Assignment -
Work out how many lines below contain "proc", then write only that number.

── Data section

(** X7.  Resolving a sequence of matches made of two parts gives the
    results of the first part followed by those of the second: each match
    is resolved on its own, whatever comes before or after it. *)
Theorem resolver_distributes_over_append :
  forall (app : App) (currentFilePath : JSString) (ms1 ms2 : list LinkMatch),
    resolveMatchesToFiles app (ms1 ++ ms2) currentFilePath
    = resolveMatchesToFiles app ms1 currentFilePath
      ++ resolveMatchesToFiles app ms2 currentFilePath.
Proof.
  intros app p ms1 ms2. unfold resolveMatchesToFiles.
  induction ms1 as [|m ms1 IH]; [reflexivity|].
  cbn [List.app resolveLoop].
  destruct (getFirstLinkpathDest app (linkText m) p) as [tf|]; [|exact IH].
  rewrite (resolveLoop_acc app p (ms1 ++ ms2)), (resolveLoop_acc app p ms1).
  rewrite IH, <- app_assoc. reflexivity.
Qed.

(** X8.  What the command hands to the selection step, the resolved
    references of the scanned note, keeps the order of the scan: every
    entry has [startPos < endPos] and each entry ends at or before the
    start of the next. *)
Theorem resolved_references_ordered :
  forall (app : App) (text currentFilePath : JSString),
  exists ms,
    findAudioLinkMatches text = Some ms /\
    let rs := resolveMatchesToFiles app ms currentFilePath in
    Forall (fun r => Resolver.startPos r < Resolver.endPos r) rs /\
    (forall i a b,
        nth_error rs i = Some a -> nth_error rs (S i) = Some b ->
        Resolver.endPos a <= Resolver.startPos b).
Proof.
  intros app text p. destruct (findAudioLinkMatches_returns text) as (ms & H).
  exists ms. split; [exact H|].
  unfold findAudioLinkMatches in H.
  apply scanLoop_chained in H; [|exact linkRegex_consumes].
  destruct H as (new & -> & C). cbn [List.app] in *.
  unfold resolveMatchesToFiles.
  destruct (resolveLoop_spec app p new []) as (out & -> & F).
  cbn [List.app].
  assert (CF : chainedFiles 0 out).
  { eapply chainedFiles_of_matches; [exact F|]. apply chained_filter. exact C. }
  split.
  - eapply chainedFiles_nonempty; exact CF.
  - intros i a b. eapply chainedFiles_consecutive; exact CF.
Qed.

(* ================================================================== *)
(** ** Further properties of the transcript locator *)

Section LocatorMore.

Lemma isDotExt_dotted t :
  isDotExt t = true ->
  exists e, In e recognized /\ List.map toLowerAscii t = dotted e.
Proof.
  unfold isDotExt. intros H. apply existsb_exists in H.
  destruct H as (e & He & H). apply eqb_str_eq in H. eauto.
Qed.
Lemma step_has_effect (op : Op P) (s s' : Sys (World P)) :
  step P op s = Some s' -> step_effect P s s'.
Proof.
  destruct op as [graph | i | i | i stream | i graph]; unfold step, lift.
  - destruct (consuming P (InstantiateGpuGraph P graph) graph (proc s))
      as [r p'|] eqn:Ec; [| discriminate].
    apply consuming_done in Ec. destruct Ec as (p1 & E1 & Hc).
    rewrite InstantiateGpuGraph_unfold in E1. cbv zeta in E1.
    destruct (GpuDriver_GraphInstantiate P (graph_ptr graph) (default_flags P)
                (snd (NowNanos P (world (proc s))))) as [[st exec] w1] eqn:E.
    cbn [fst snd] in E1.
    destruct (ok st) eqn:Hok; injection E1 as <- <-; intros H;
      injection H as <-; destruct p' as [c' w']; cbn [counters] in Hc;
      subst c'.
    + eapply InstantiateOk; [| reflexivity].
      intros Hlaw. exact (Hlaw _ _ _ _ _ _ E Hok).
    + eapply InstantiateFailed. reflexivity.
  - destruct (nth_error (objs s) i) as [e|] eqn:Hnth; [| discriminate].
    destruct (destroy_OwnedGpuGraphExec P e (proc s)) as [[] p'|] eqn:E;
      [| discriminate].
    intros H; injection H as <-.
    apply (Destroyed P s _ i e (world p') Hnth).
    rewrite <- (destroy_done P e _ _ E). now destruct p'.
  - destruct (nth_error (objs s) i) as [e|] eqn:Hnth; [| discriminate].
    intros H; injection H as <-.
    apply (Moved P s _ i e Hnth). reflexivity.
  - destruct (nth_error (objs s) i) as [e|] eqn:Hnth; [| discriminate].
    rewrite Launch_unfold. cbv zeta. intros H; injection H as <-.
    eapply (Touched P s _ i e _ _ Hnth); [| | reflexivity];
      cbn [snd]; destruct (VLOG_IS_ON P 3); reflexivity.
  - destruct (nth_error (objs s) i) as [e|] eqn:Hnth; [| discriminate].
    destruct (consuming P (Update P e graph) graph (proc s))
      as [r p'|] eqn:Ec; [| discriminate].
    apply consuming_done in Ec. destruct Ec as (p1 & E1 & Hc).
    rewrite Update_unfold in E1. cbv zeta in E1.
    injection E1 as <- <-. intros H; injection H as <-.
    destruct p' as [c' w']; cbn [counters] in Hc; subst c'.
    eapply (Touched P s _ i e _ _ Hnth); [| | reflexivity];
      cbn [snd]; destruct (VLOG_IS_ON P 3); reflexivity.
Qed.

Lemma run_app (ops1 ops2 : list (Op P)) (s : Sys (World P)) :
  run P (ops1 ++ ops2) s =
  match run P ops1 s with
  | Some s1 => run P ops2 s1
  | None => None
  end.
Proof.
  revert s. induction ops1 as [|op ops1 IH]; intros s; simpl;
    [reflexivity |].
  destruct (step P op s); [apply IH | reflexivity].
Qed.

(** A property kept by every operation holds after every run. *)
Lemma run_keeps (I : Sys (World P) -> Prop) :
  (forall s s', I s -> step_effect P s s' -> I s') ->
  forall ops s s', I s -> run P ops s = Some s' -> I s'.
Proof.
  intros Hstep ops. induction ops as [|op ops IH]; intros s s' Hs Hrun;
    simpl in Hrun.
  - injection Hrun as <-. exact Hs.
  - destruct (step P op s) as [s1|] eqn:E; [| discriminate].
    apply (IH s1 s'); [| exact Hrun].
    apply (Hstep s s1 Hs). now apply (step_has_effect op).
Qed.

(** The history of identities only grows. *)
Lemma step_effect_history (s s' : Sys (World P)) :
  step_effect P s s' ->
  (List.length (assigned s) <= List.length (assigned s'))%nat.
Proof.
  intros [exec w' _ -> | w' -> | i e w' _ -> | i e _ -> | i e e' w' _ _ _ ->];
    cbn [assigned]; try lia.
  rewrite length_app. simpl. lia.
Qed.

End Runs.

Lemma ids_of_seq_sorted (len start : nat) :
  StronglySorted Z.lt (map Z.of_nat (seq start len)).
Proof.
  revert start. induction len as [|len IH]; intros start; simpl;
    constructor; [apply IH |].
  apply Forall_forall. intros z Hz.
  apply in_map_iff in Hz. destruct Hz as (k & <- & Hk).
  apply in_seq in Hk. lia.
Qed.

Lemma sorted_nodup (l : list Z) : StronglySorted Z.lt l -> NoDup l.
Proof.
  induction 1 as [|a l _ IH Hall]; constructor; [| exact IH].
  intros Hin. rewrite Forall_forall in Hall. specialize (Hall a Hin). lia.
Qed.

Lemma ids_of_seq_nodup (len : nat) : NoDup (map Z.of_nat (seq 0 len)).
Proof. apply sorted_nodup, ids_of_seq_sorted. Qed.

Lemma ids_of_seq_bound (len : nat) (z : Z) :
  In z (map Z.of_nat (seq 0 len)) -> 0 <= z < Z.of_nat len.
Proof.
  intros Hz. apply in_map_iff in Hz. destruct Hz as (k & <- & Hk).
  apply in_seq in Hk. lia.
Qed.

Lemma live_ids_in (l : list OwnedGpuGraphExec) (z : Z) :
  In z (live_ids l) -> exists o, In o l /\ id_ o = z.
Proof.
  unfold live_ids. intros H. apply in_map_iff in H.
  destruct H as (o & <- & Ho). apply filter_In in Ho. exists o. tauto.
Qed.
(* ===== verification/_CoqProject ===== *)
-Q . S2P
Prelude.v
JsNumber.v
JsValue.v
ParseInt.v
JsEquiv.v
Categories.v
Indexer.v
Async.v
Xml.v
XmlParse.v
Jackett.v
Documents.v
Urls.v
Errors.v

────

Answer box -
4